Wednesday, 18 July, 2018

Trump links NAFTA to steel, aluminum tariffs

Bill Morneau Trump links NAFTA to steel, aluminum tariffs
Kristopher Love | 08 March, 2018, 04:38

Several hundred people attended the day-long event at the Richmond Marriott hotel in downtown Richmond.

The NAFTA talks have moved slowly since they began in August, in part because of USA demands ranging from changes to automotive content origin rules and dispute resolution mechanisms to imposing a clause that could automatically kill NAFTA after five years.

But just a few hours later, representatives of the three countries appeared unfazed by Trump's tirade as they closed the latest round of negotiations to remake the 24-year-old trade agreement.

Trump also said Canada had to treat American farmers better and called on Mexico to stop drugs "from pouring into the U.S".

The Treasury secretary, who said he is fully supportive of the president's move to impose tariffs on steel and aluminum over national security concerns, said he would not get into specifics of the tariffs plan he expects Trump to announce later in the week.

Seventy five per cent of business owners, regardless of the company's size or location, believe NAFTA will impact their decision-making.

Mexico's Economy Minister Ildefonso Guajardo raised the prospect of reprisals if Washington pushed ahead with tariffs and insisted NAFTA remain "a trilateral accord" in response to a US proposal to hold talks with Canada and Mexico separately.

Mr. Trump's plan to impose a new 25 percent tariff on steel imports and a new 10 percent tariff on aluminum imports has prompted bipartisan pushback from lawmakers on Capitol Hill.

USA negotiators have proposed changes to the Country of Origin Labeling (COOL) agreement concerning the auto industry.

Salvador Behar, Mexico's deputy chief negotiator, said his negotiating team had made clear Mexico would need to react to any tariffs "independently of the (NAFTA) negotiation".

However, Trump has issued threats against NAFTA throughout, linking the ongoing renegotiation to Mexico paying for the wall, and suggesting the country would not avoid punitive tariffs on steel and aluminum unless a "fair" deal was agreed. Speaking to the press during an Oval Office meeting, Trump said that exceptions to the tariffs could be included in a new NAFTA deal. Canada has made some concessions to its trading partners in recent years, allowing the European Union to ship more cheese to the country duty-free.

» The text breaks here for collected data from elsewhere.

Lemma failed_connection_retries_witness :
  (exists s, wit_connecting = Some s /\
    wps (obus_socket_client_events (SC := sc_user wit_socks) 1 OBUS_FD_ERR)
      (fun _ s' _ _ => 102 ∉ opened (ls_kern s')) s wit_world mem0) /\
  exists s, wit_refused = Some s /\
    wps (obus_socket_client_do_connect (SC := sc_user wit_socks) 1)
      (fun _ s' _ _ => exists t, timers_of s' !! t = Some (Timer OBUS_SOCKET_CONN_INTVL CONNECT_TIMER 1)) s wit_world mem0.
Proof.
  split.
  - destruct wit_connecting as [s|] eqn:E; [|vm_compute in E; discriminate E].
    pose proof (wit_sock_reachable _ _ _ s E) as Hr.
    assert (option_map (fun c => sb_fd (kc_sock c)) (clients_of s !! 1%positive) = Some 102 /\
      option_map fd_loop (ls_fds s !! 1%positive) = Some true) as [H1 H2].
    { vm_compute in E. injection E as <-. split; vm_compute; reflexivity. }
    assert (option_map fst wit_gone = Some 0) as Hg by (vm_compute; reflexivity).
    unfold wit_gone in Hg. rewrite E in Hg. cbn [mbind option_bind] in Hg.
    destruct (obus_loop_remove 1 s wit_world mem0) as [[[[r s1] w1] m1]|] eqn:ER; [|discriminate Hg].
    destruct (clients_of s !! 1%positive) as [c|] eqn:Ec; [|discriminate H1]. injection H1 as H1.
    destruct (ls_fds s !! 1%positive) as [o|] eqn:Eo; [|discriminate H2]. injection H2 as H2.
    exists s. split; [reflexivity|].
    destruct (failed_connection_retries s 1 c wit_world mem0 Hr Ec) as [HA _].
    destruct (HA o OBUS_FD_ERR r s1 w1 m1 (ls_kern s1) Eo H2 ER eq_refl) as [_ HW].
    eapply wps_mono; [exact HW|]. intros [] s' w' m' (_ & _ & H & _). rewrite H1 in H. exact H.
  - destruct wit_refused as [s|] eqn:E; [|vm_compute in E; discriminate E].
    pose proof (wit_sock_reachable _ _ _ s E) as Hr.
    assert (is_Some (clients_of s !! 1%positive) /\ option_map fd_loop (ls_fds s !! 1%positive) = Some false) as [[c Ec] H2].
    { vm_compute in E. injection E as <-. split; [|vm_compute; reflexivity]. vm_compute. eexists. reflexivity. }
    assert (option_map (fun r => (fst r, option_map (fun c => sb_fd (kc_sock c)) (clients_of (snd r) !! 1%positive),
      ToySock.sk_connects (ls_kern (snd r)))) wit_opened = Some (0, Some 102, [111%positive])) as Hg by (vm_compute; reflexivity).
    unfold wit_opened in Hg. rewrite E in Hg. cbn [mbind option_bind] in Hg.
    destruct (obus_socket_base_open 1 s wit_world mem0) as [[[[r s1] w1] m1]|] eqn:ER; [|discriminate Hg].
    cbn in Hg. injection Hg as -> H1 Hcon.
    destruct (clients_of s1 !! 1%positive) as [c1|] eqn:Ec1; [|discriminate H1].
    destruct (ls_fds s !! 1%positive) as [o|] eqn:Eo; [|discriminate H2]. injection H2 as H2.
    exists s. split; [reflexivity|].
    destruct (failed_connection_retries s 1 c wit_world mem0 Hr Ec) as [_ HA].
    eapply wps_mono; [eapply (HA s1 w1 m1 c1 111); [exists o; split; [exact Eo|exact H2]|exact ER|exact Ec1| |discriminate]|].
    + cbn. unfold ToySock.toy_connect. rewrite Hcon. reflexivity.
    + intros [] s' w' m' (_ & _ & _ & t & tm & ot & _ & _ & _ & H). cbn in H. destruct H as [_ ->].
      exists t. rewrite lookup_insert_eq. reflexivity.
Defined.
(** * p360a: baseline / trend decision engine

    A shallow embedding of [src/types.ts], [src/baselineCalculator.ts],
    [src/decisionEngine.ts] and the mock data set, followed by the
    properties the specification states about them.

    Numbers.  A TypeScript [number] is a binary64 value.  The first
    embedding carries the readings as the exact rationals [Q] they denote:
    that is what the comparisons, the sort, the window, the trend rule and
    the error handling look at, and the properties of those are stated on
    it.  The results of the arithmetic (the mean in the median, the
    tolerance band of the classifier) are rounded by the program; the
    second embedding, [Double], repeats the two files over the kernel's
    binary64 numbers, and the properties that speak about those results are
    stated on it.  Array lengths and indices are integers ([Z]), so that
    [length - 2] can go below zero the way it does in JavaScript.
    [null] is [None]. *)

From Stdlib Require Import ZArith QArith Qabs List String Bool Lia Lqa.
From Stdlib Require Import Sorting.Permutation Sorting.Sorted Sorting.Mergesort.
From Stdlib Require Import Orders DecimalString Qround Floats.
Import ListNotations.

Local Open Scope Z_scope.

(* ================================================================= *)
(** ** Thrown errors as values *)

(** [throw new Error(msg)] and the [TypeError] the runtime raises when a
    property of [undefined] is read. *)
Inductive JsError : Type :=
| Error (message : string)
| TypeError (message : string).

Definition result (A : Type) : Type := (JsError + A)%type.

Definition ret {A : Type} (a : A) : result A := inr a.
Definition throw {A : Type} (e : JsError) : result A := inl e.

Definition bind {A B : Type} (c : result A) (k : A -> result B) : result B :=
  match c with
  | inl e => inl e
  | inr a => k a
  end.

Notation "x <- c ;; k" := (bind c (fun x => k))
  (at level 61, c at next level, right associativity).

(** The two errors of the engine, named as the specification names them. *)
Definition EmptyDataset : JsError := Error "No data available.".
Definition InsufficientHistory : JsError :=
  Error "At least 2 days of data required.".

(* ================================================================= *)
(** ** JavaScript arrays *)

Module Array.

Definition length {A : Type} (arr : list A) : Z := Z.of_nat (List.length arr).

(** [arr[i]]: [undefined] ([None]) outside [0 .. length-1]. *)
Definition get {A : Type} (arr : list A) (i : Z) : option A :=
  if i <? 0 then None else nth_error arr (Z.to_nat i).

(** [arr[i].field]: reading a property of [undefined] throws. *)
Definition element {A : Type} (arr : list A) (i : Z) : result A :=
  match get arr i with
  | Some a => ret a
  | None => throw (TypeError "Cannot read properties of undefined")
  end.

(** [arr.slice(start)]: a negative [start] counts from the end and is
    clamped at the first element; a positive one is clamped at the end. *)
Definition slice {A : Type} (arr : list A) (start : Z) : list A :=
  let len := length arr in
  let k := if start <? 0 then Z.max (len + start) 0 else Z.min start len in
  skipn (Z.to_nat k) arr.

(** [arr.filter(v => v !== null)] on an array of nullable values. *)
Fixpoint filterNotNull {A : Type} (arr : list (option A)) : list A :=
  match arr with
  | [] => []
  | Some v :: rest => v :: filterNotNull rest
  | None :: rest => filterNotNull rest
  end.

End Array.

(** [arr.sort((a, b) => a - b)]: the stable ascending sort of numbers. *)
Module NumberOrder <: TotalLeBool.
Definition t : Type := Q.
Definition leb (a b : Q) : bool := Qle_bool a b.
Lemma leb_total : forall a b, leb a b = true \/ leb b a = true.
Proof.
  intros a b. unfold leb. rewrite !Qle_bool_iff.
  destruct (Qlt_le_dec a b) as [Hlt | Hle]; [left; apply Qlt_le_weak|right]; assumption.
Qed.
End NumberOrder.

Module NumberSort := Sort NumberOrder.

(* ================================================================= *)
(** ** types.ts *)

Module DailyMetrics.
Record t : Type := mk {
  date : string;           (* YYYY-MM-DD *)
  hrv : option Q;
  sleep : option Q;
  load : option Q
}.
End DailyMetrics.

Inductive MetricComparison : Type := lower | within | higher.

Inductive DecisionPhase : Type := OBSERVE | CONSIDER_ADJUSTMENT.

(** [keyof ComparisonResult]. *)
Inductive MetricKey : Type := key_hrv | key_sleep | key_load.

Module ComparisonResult.
Record t : Type := mk {
  hrv : option MetricComparison;
  sleep : option MetricComparison;
  load : option MetricComparison
}.

(** [comparison[metric]]. *)
Definition get (c : t) (metric : MetricKey) : option MetricComparison :=
  match metric with
  | key_hrv => hrv c
  | key_sleep => sleep c
  | key_load => load c
  end.
End ComparisonResult.

Module Baseline.
Record t : Type := mk {
  hrv : Q;
  sleep : Q;
  load : Q
}.
End Baseline.

(** The object [determineDecisionPhase] returns. *)
Module Decision.
Record t : Type := mk {
  phase : DecisionPhase;
  comparison : ComparisonResult.t;
  reason : string
}.
End Decision.

(* ================================================================= *)
(** ** baselineCalculator.ts *)

Local Open Scope Q_scope.

(** The local [median] of [calculateBaseline]: [null] on the empty array,
    otherwise the element at [mid], or the half-sum of the elements at
    [mid - 1] and [mid].  Both indices are inside a non-empty array
    ([median_indices_in_range] below), so the filler of [nth] is never
    read. *)
Definition median (arr : list Q) : option Q :=
  if (Array.length arr =? 0)%Z then None
  else
    let mid := (Array.length arr / 2)%Z in
    if (Array.length arr mod 2 =? 0)%Z
    then Some ((nth (Z.to_nat (mid - 1)) arr 0 + nth (Z.to_nat mid) arr 0) / 2)
    else Some (nth (Z.to_nat mid) arr 0).

(** [x ?? d]. *)
Definition nullish {A : Type} (x : option A) (d : A) : A :=
  match x with
  | Some v => v
  | None => d
  end.

(** [metrics.slice(-14)] followed by the clamp to [7 .. 14] and the second
    slice: the records the medians are taken over. *)
Definition recentMetrics (metrics : list DailyMetrics.t) : list DailyMetrics.t :=
  Array.slice metrics (-14).

Definition count (metrics : list DailyMetrics.t) : Z :=
  Z.max 7 (Z.min 14 (Array.length (recentMetrics metrics))).

Definition values (metrics : list DailyMetrics.t) : list DailyMetrics.t :=
  Array.slice (recentMetrics metrics) (- count metrics).

(** [values.map(field).filter(v => v !== null).sort((a, b) => a - b)]. *)
Definition sortedValues (field : DailyMetrics.t -> option Q)
    (vals : list DailyMetrics.t) : list Q :=
  NumberSort.sort (Array.filterNotNull (map field vals)).

Definition calculateBaseline (metrics : list DailyMetrics.t) : result Baseline.t :=
  if (Array.length metrics =? 0)%Z then throw EmptyDataset
  else
    let vals := values metrics in
    let hrvValues := sortedValues DailyMetrics.hrv vals in
    let sleepValues := sortedValues DailyMetrics.sleep vals in
    let loadValues := sortedValues DailyMetrics.load vals in
    ret {| Baseline.hrv := nullish (median hrvValues) 0;
           Baseline.sleep := nullish (median sleepValues) 0;
           Baseline.load := nullish (median loadValues) 0 |}.

Definition defaultTolerancePercent : Q := 5.

Definition compareToBaseline (value : option Q) (baseline : Q)
    (tolerancePercent : Q) : option MetricComparison :=
  match value with
  | None => None
  | Some v =>
      let tolerance := baseline * (tolerancePercent / 100) in
      let lowerBound := baseline - tolerance in
      let upperBound := baseline + tolerance in
      if Qlt_le_dec v lowerBound then Some lower
      else if Qlt_le_dec upperBound v then Some higher
      else Some within
  end.

(* ================================================================= *)
(** ** decisionEngine.ts *)

Local Open Scope Z_scope.

Definition MetricComparison_eqb (a b : MetricComparison) : bool :=
  match a, b with
  | lower, lower | within, within | higher, higher => true
  | _, _ => false
  end.

(** [x !== null]. *)
Definition notNull {A : Type} (x : option A) : bool :=
  match x with
  | Some _ => true
  | None => false
  end.
(** * HealthMateAI: the audio playback timing engine and its callers

    A shallow embedding of [src/components/AudioPlayer.tsx], of the service
    module it gets its payload from and of [src/App.tsx], which mounts it.
    The definitions come first: the service and the application, then the
    player; the properties of the player follow its definitions, those of
    the service and the application close the file.

    Time values are JavaScript numbers in the source; here they are exact
    rationals ([Q]), so every statement below is about the arithmetic the
    code writes down, with the rounding of the floating-point unit left out.
    A rational of the model stands for the binary64 number of that exact
    value.  The one test against a decimal constant, the 0.1 of the play
    toggle, is sensitive to this reading: it is also given on binary64
    numbers ([Binary64.nearEnd]) and compared with the model there, and the
    statements that depend on its outcome keep clear of a distance of
    exactly 0.1.

    The component keeps two kinds of storage, and the handlers treat them
    differently:
    - [useState] cells ([isPlaying], [error], [duration], [currentTime],
      [playbackRate], [isLoading]): a handler reads the value captured by the
      render that created it, and [setX] only takes effect for the next
      render;
    - [useRef] cells ([audioContextRef], [audioBufferRef], [sourceNodeRef],
      [startTimeRef], [offsetRef]): read and written in place.

    Every handler below therefore takes two players: [c], the render whose
    closure it is (only its [useState] fields are read), and [p], the store
    being updated.  One event of the component is one handler run with
    [c := p]. *)

From Stdlib Require Import QArith Qabs Qminmax Qround Lqa Lia ZArith.
From Stdlib Require Import String Ascii DecimalString List Bool.
From Stdlib Require PrimFloat FloatOps SpecFloat.
Import ListNotations.

Open Scope Q_scope.

(** * The callers of the player: the AI service and the application

    [src/services/audioUtils.ts] (second part, the service module imported
    as [geminiService]) and [src/App.tsx].  The calls to the hosted model
    and to the browser ([FileReader], [JSON.parse]) are taken by their
    outcome; what is embedded is what the code does with each outcome. *)

Module Types.
(** * The mynewt shell (sys/shell/src/shell.c): a shallow embedding

    The C file keeps the whole interpreter in file-scope variables and
    talks to the user through [console_printf].  The embedding threads a
    record of those variables through a small monad that also collects
    the console output and can stop in an undefined state (an access
    outside a C array).  Strings that the code only reads are [string];
    the two character arrays that the code writes in place (the line
    being tokenized and [default_module_prompt]) are [list ascii].

    The file has three parts: the code, function by function and under
    the names of the C file; the vocabulary of the statements; the
    proofs, by function. *)

From Stdlib Require Import List String Ascii ZArith Lia Bool Arith DecimalString.
Import ListNotations.

Local Open Scope string_scope.
Local Open Scope nat_scope.
Local Open Scope list_scope.

(** ** Types of shell/shell.h *)

(** The callback of a command, the C type [shell_cmd_func_t]: a function
    of [int argc] and [char *argv[]] that returns [int].
    A callback is given the argument count and the argument vector it can
    read ([None] is the NULL pointer) and answers with its return value
    and with the lines it printed.  Callbacks are taken not to call back
    into the shell's own registration functions. *)
Definition user_callback : Type := nat -> list (option string) -> Z * list string.

(** Modelled from the spec: [struct shell_cmd_help] of shell/shell.h, which
    is not part of the sources at hand; the fields are the ones shell.c
    reads ([summary], [usage]), each a possibly-NULL string. *)
Record shell_cmd_help : Type := mk_help {
  summary : option string;
  usage : option string
}.

(** Modelled from the spec: [struct shell_cmd] of shell/shell.h, from the
    fields shell.c reads.  The sentinel entry whose [sc_cmd] is NULL ends
    a command table; a table is the list of the entries before it. *)
Record shell_cmd : Type := mk_cmd {
  sc_cmd : string;
  sc_cmd_func : option user_callback;
  help : option shell_cmd_help
}.

(** Modelled from the spec: [struct shell_module] of shell/shell.h. *)
Record shell_module : Type := mk_module {
  module_name : string;
  commands : list shell_cmd
}.

(** What a [shell_cmd_func_t] variable of [shell_process_command] can hold:
    one of the two static handlers of shell.c or a callback from outside. *)
Inductive shell_cmd_func_t : Type :=
| show_help_fn
| select_module_fn
| user_fn (f : user_callback).

(** ** The file-scope variables *)

Definition SHELL_PROMPT : string := "shell> ".
Definition MODULE_NAME_MAX_LEN : nat := 20.
Definition PROMPT_SUFFIX : nat := 3.
Definition PROMPT_MAX_LEN : nat := MODULE_NAME_MAX_LEN + PROMPT_SUFFIX.

(** [shell_modules] holds the first [num_of_shell_entities] slots of the C
    array, the only ones any function reads; the counter is its length.
    [prompt] is the base prompt that [shell_init] sets before any line is
    processed.  [default_module] is the C [int], -1 for no selection. *)
Record shell : Type := mk_shell {
  shell_modules : list shell_module;
  prompt : string;
  default_module_prompt : list ascii;
  default_module : Z;
  app_cmd_handler : option user_callback;
  app_prompt_handler : option (unit -> option string)
}.

Definition num_of_shell_entities (s : shell) : nat := List.length (shell_modules s).

(** ** Console output and invocations *)

(** [Print s] is one call of [console_printf] with its formatted text.
    [Call f argc argv] marks the point where [shell_process_command] calls
    through [sc_cmd_func], with the arguments it passes. *)
Inductive event : Type :=
| Print (s : string)
| Call (f : shell_cmd_func_t) (argc : nat) (argv : list (option string)).

(** ** The monad: state, output, undefined behaviour

    The output produced before an undefined step is kept. *)
Definition M (A : Type) : Type := shell -> list event * option (A * shell).

Definition ret {A} (a : A) : M A := fun s => ([], Some (a, s)).

Definition bind {A B} (m : M A) (f : A -> M B) : M B := fun s =>
  match m s with
  | (t, None) => (t, None)
  | (t, Some (a, s')) => let (t', r) := f a s' in (t ++ t', r)
  end.

Definition undefined {A} : M A := fun _ => ([], None).
Definition gets {A} (f : shell -> A) : M A := fun s => ([], Some (f s, s)).
Definition modify (f : shell -> shell) : M unit := fun s => ([], Some (tt, f s)).
Definition console_printf (s : string) : M unit := fun st => ([Print s], Some (tt, st)).
Definition of_option {A} (o : option A) : M A :=
  match o with Some a => ret a | None => undefined end.

Declare Scope shell_scope.
Delimit Scope shell_scope with shell.
Notation "x <- m ;; k" := (bind m (fun x => k))
  (at level 61, m at next level, right associativity) : shell_scope.
Notation "' pat <- m ;; k" := (bind m (fun x => match x with pat => k end))
  (at level 61, pat pattern, m at next level, right associativity) : shell_scope.
Notation "m ;;; k" := (bind m (fun _ => k))
  (at level 61, right associativity) : shell_scope.
Local Open Scope shell_scope.

Definition output {A} (r : list event * option (A * shell)) : list event := fst r.
Definition outcome {A} (r : list event * option (A * shell)) : option (A * shell) := snd r.

(** ** C strings *)

Definition NUL : ascii := Ascii.zero.
Definition SP : ascii := " "%char.
Definition is_nul (c : ascii) : bool := Ascii.eqb c NUL.
(** * refactor_forge: the analysis core, embedded and verified

    The development follows the layout of the repository:

    - [Py]: the Python values the analysis works on (text as a list of
      code points, exceptions, indexing and slicing, the [str] methods used);
    - [Re]: a backtracking matcher for the [re] patterns of the sources;
    - [Ast]: the part of Python's [ast] trees the analysis inspects, and
      [ast.walk];
    - one module per source file: [types] (src/core/types.py), [utils]
      (src/core/utils.py), [module_detector], [import_analyzer],
      [dependency_analyzer], [semantic_analyzer] (src/analyzer/),
      [import_manager] (src/transformer/) and [analyzer], the class
      [CodeAnalyzer] of src/analyzer.py;
    - [scenarios]: concrete sources with their trees.

    The properties follow the definitions. *)

From Stdlib Require Import Ascii String.
From stdpp Require Import gmap list sorting.

Set Warnings "-register-all,-clear-no-such-hyp".

(** ** Python values *)
Module Py.

(** A Python [str] is a sequence of Unicode code points. *)
Definition str : Type := list N.

(** ASCII literals. *)
Definition py (x : string) : str := N_of_ascii <$> list_ascii_of_string x.

(** The line feed, written [\n] in the sources. *)
Definition nl : N := 10%N.
(** [MakeDay] undoes [civil]: the day of the date of a day is the day. *)
Lemma MakeDay_civil (day : Z) :
  Date.MakeDay (Date.civil day).1.1 (Date.civil day).1.2 (Date.civil day).2 = day.
Proof.
  unfold Date.civil. cbv zeta. cbn [fst snd].
  set (era := (day + 719468) `div` 146097).
  set (doe := day + 719468 - era * 146097).
  assert (0 ≤ doe < 146097) as Hdoe
    by (unfold doe, era; Z.div_mod_to_equations; lia).
  set (yoe := (doe - doe `div` 1460 + doe `div` 36524 - doe `div` 146096) `div` 365).
  assert (0 ≤ yoe < 400 ∧ 0 ≤ doe - (365 * yoe + yoe `div` 4 - yoe `div` 100) ≤ 365)
    as [Hyoe Hdoy] by (unfold yoe; Z.div_mod_to_equations; lia).
  set (doy := doe - (365 * yoe + yoe `div` 4 - yoe `div` 100)) in *.
  set (mp := (5 * doy + 2) `div` 153).
  assert (0 ≤ mp ≤ 11) as Hmp by (unfold mp; Z.div_mod_to_equations; lia).
  set (m := if mp <? 10 then mp + 2 else mp - 10).
  assert (0 ≤ m ≤ 11) as Hm by (unfold m; destruct (Z.ltb_spec mp 10); lia).
  assert ((if 1 <? m then m - 2 else m + 10) = mp) as Hinv.
  { unfold m. destruct (Z.ltb_spec mp 10).
    - destruct (Z.ltb_spec 1 (mp + 2)); lia.
    - destruct (Z.ltb_spec 1 (mp - 10)); lia. }
  unfold Date.MakeDay.
  rewrite (Z.div_small m 12), (Z.mod_small m 12), Hinv by lia.
  assert ((if m <=? 1
           then yoe + era * 400 + (if m <=? 1 then 1 else 0) + 0 - 1
           else yoe + era * 400 + (if m <=? 1 then 1 else 0) + 0)
          = yoe + era * 400) as -> by (destruct (m <=? 1); lia).
  assert ((yoe + era * 400) `div` 400 = era) as ->.
  { symmetry. apply (Z.div_unique _ _ _ yoe); lia. }
  replace (yoe + era * 400 - era * 400) with yoe by lia.
  unfold doy, doe. lia.
Qed.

"The Canadian dollar is most affected by the step up in trade war rhetoric", wrote Commerzbank currency strategists in a note to clients.

This is not the first time that Trump has signaled that supply management would become a major NAFTA issue - at least when negotiators finally take it up. "We also know that we can do them from a position of strength while continuing to be fiscally responsible", he said.

"I don't think the president is going to be easily deterred", said Sen.

Kuehl said the organization continues to stress that "trade is not a zero-sum game".

Former USDA trade adviser Paul Drazek, says the tariffs are less about China and more about a connection with NAFTA and Canada, the largest steel and aluminum exporter to the US. The move is meant to grow jobs in the USA, he said.

Even though the TN visa program does not comport with President Trump's policy of "Buy American, Hire American", reports have surfaced that Lighthizer is not addressing it in negotiations, and administration officials who urged him to have been sidelined.

"The United States has been taken advantage of by other countries. for many many decades".

"The Canadian steel industry has been very insecure for a while now and this could be that thing that just puts it over the edge and thus may ultimately decimate the industry", said Keanin Loomis, President of the Hamilton Chamber of Commerce.